Write out exactly the lines below that run from the one containing "existingNodegroup <- FindNodeGroupByName" through the one containing "BuilderState := Builders;", both included, with no other lines.

Start of THE DATA

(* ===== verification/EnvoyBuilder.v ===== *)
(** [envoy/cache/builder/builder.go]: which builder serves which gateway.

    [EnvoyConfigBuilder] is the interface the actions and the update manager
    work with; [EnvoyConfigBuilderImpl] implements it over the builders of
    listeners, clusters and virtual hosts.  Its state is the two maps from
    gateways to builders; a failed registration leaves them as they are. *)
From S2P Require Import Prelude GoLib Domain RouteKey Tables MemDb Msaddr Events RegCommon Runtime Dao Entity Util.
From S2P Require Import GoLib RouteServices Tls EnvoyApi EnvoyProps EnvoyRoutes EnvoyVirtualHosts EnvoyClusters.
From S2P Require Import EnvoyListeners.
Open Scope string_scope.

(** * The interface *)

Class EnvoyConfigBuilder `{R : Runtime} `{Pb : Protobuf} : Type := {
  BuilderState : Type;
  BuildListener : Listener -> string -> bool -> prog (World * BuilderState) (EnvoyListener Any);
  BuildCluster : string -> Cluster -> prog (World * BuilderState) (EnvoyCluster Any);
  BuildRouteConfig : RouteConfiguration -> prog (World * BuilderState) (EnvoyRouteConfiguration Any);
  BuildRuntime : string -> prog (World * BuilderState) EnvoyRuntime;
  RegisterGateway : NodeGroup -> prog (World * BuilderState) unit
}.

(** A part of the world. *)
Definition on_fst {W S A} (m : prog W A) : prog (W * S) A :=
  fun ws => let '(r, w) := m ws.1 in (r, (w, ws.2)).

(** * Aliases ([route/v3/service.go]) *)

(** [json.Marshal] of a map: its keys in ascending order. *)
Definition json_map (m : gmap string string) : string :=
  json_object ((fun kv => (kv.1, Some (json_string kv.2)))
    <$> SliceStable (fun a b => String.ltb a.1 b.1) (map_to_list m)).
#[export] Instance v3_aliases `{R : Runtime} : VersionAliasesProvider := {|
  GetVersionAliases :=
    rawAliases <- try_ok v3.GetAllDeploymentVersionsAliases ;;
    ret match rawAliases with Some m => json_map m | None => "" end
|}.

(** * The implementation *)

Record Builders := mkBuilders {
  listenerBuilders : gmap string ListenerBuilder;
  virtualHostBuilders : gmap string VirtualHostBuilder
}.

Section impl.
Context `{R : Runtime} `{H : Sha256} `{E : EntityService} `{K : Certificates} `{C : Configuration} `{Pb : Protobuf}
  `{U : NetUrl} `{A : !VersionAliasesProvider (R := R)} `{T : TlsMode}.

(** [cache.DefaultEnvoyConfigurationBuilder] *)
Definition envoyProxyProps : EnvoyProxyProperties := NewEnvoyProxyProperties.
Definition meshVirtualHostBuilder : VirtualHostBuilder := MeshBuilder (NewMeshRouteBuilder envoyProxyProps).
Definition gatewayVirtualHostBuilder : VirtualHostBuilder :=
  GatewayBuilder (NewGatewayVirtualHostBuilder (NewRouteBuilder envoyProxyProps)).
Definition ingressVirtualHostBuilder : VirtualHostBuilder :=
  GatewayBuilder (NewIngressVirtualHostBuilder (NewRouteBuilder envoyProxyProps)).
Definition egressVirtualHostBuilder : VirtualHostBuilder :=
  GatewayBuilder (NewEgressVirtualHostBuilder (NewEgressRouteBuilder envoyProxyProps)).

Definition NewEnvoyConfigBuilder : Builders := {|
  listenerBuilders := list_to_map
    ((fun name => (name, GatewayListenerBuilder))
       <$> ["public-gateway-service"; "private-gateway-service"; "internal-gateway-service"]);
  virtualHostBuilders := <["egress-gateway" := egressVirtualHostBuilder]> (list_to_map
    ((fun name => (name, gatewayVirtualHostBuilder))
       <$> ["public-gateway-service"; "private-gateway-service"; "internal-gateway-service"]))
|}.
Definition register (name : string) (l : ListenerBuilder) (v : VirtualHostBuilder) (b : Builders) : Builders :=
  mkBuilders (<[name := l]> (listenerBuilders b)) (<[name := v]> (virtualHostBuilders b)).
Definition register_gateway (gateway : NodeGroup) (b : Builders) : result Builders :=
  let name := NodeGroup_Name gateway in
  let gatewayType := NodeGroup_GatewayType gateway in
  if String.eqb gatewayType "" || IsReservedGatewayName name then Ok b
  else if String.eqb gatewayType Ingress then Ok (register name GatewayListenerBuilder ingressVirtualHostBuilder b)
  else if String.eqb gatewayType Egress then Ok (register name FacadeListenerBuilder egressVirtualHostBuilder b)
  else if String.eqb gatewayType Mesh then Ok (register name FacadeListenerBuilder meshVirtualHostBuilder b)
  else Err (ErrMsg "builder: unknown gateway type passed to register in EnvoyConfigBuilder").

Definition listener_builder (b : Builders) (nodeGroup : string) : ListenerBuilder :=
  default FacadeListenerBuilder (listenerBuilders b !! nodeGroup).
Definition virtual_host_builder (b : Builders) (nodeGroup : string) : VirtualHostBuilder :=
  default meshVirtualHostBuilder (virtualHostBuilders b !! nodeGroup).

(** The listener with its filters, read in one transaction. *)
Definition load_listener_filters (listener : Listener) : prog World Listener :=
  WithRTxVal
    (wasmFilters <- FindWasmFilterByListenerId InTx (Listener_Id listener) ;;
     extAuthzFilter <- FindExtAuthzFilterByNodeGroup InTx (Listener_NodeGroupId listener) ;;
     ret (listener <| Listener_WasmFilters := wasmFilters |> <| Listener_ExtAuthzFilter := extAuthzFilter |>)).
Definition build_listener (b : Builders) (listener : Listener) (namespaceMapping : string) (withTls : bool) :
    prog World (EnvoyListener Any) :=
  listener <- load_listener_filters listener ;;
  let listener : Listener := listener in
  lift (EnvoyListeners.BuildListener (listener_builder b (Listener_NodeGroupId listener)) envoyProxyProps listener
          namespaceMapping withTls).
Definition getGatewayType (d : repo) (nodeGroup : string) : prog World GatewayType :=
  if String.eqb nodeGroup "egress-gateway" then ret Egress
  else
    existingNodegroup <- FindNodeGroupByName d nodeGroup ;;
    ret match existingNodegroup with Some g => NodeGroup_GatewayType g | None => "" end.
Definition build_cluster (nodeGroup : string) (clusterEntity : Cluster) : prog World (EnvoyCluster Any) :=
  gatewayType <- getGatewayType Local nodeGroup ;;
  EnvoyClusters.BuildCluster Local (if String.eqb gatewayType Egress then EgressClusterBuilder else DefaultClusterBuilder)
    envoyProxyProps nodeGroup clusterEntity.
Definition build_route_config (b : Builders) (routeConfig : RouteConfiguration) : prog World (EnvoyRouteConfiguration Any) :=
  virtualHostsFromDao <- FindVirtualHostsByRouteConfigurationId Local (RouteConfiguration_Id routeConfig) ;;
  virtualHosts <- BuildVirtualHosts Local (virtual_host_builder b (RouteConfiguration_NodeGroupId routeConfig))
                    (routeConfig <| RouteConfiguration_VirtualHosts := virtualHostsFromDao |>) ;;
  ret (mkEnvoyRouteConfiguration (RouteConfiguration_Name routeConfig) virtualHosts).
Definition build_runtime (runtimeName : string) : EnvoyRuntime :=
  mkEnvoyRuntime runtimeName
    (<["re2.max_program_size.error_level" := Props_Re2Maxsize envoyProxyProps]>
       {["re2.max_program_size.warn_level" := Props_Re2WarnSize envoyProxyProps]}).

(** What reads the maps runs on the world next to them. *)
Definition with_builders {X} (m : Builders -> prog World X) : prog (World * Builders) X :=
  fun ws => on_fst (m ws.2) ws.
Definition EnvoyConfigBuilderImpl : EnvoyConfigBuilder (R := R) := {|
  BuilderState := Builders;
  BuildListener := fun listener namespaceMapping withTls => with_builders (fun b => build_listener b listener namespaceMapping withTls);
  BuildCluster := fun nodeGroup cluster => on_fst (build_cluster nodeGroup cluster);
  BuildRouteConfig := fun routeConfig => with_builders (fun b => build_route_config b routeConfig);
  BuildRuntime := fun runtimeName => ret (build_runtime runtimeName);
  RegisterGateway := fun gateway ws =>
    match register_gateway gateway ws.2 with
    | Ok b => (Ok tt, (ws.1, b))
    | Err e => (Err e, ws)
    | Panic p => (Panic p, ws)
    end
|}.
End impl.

End of THE DATA
Start of THE DATA

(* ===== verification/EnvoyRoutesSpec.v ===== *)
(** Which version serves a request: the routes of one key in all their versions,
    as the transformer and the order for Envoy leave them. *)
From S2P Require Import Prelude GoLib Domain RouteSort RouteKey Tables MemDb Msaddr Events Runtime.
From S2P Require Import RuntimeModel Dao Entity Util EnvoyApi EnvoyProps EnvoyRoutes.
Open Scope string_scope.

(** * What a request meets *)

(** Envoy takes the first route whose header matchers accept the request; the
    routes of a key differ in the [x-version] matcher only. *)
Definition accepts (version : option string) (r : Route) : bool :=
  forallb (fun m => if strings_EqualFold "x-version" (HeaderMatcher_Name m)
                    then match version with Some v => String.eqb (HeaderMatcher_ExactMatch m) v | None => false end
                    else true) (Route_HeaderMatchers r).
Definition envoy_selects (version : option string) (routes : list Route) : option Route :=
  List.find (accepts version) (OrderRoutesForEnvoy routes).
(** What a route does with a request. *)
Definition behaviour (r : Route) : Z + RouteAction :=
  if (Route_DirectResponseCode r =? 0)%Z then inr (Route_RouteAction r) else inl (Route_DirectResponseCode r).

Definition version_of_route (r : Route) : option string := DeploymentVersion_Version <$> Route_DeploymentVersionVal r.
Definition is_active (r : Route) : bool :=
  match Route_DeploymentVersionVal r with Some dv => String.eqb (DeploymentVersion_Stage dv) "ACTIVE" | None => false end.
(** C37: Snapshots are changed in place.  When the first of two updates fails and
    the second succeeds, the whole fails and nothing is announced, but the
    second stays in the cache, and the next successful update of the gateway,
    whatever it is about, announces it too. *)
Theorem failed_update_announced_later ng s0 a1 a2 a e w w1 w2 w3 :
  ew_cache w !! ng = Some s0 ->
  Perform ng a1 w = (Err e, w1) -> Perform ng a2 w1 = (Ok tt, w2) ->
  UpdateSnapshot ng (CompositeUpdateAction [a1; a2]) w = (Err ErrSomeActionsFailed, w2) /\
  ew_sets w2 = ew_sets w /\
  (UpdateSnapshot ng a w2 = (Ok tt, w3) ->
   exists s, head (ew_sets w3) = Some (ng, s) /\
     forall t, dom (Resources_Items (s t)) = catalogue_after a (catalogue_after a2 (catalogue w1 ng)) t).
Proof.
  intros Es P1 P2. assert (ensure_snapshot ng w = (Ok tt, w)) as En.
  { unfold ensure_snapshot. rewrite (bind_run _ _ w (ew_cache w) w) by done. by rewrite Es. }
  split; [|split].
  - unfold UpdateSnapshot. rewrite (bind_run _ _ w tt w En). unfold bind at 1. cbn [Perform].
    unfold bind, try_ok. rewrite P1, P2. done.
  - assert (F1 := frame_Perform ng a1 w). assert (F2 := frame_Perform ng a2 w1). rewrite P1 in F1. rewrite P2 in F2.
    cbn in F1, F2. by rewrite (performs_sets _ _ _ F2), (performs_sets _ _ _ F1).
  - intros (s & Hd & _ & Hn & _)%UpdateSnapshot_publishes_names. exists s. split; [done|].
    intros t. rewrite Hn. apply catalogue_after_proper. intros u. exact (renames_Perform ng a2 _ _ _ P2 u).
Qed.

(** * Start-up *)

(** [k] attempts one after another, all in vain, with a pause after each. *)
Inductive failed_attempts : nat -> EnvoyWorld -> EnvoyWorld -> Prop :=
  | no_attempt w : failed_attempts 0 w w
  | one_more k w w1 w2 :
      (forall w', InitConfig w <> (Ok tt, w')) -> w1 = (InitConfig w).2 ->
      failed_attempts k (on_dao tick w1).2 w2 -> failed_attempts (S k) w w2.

End of THE DATA

* [OUTPUT BELOW]
    existingNodegroup <- FindNodeGroupByName d nodeGroup ;;
    ret match existingNodegroup with Some g => NodeGroup_GatewayType g | None => "" end.
Definition build_cluster (nodeGroup : string) (clusterEntity : Cluster) : prog World (EnvoyCluster Any) :=
  gatewayType <- getGatewayType Local nodeGroup ;;
  EnvoyClusters.BuildCluster Local (if String.eqb gatewayType Egress then EgressClusterBuilder else DefaultClusterBuilder)
    envoyProxyProps nodeGroup clusterEntity.
Definition build_route_config (b : Builders) (routeConfig : RouteConfiguration) : prog World (EnvoyRouteConfiguration Any) :=
  virtualHostsFromDao <- FindVirtualHostsByRouteConfigurationId Local (RouteConfiguration_Id routeConfig) ;;
  virtualHosts <- BuildVirtualHosts Local (virtual_host_builder b (RouteConfiguration_NodeGroupId routeConfig))
                    (routeConfig <| RouteConfiguration_VirtualHosts := virtualHostsFromDao |>) ;;
  ret (mkEnvoyRouteConfiguration (RouteConfiguration_Name routeConfig) virtualHosts).
Definition build_runtime (runtimeName : string) : EnvoyRuntime :=
  mkEnvoyRuntime runtimeName
    (<["re2.max_program_size.error_level" := Props_Re2Maxsize envoyProxyProps]>
       {["re2.max_program_size.warn_level" := Props_Re2WarnSize envoyProxyProps]}).

(** What reads the maps runs on the world next to them. *)
Definition with_builders {X} (m : Builders -> prog World X) : prog (World * Builders) X :=
  fun ws => on_fst (m ws.2) ws.
Definition EnvoyConfigBuilderImpl : EnvoyConfigBuilder (R := R) := {|
  BuilderState := Builders;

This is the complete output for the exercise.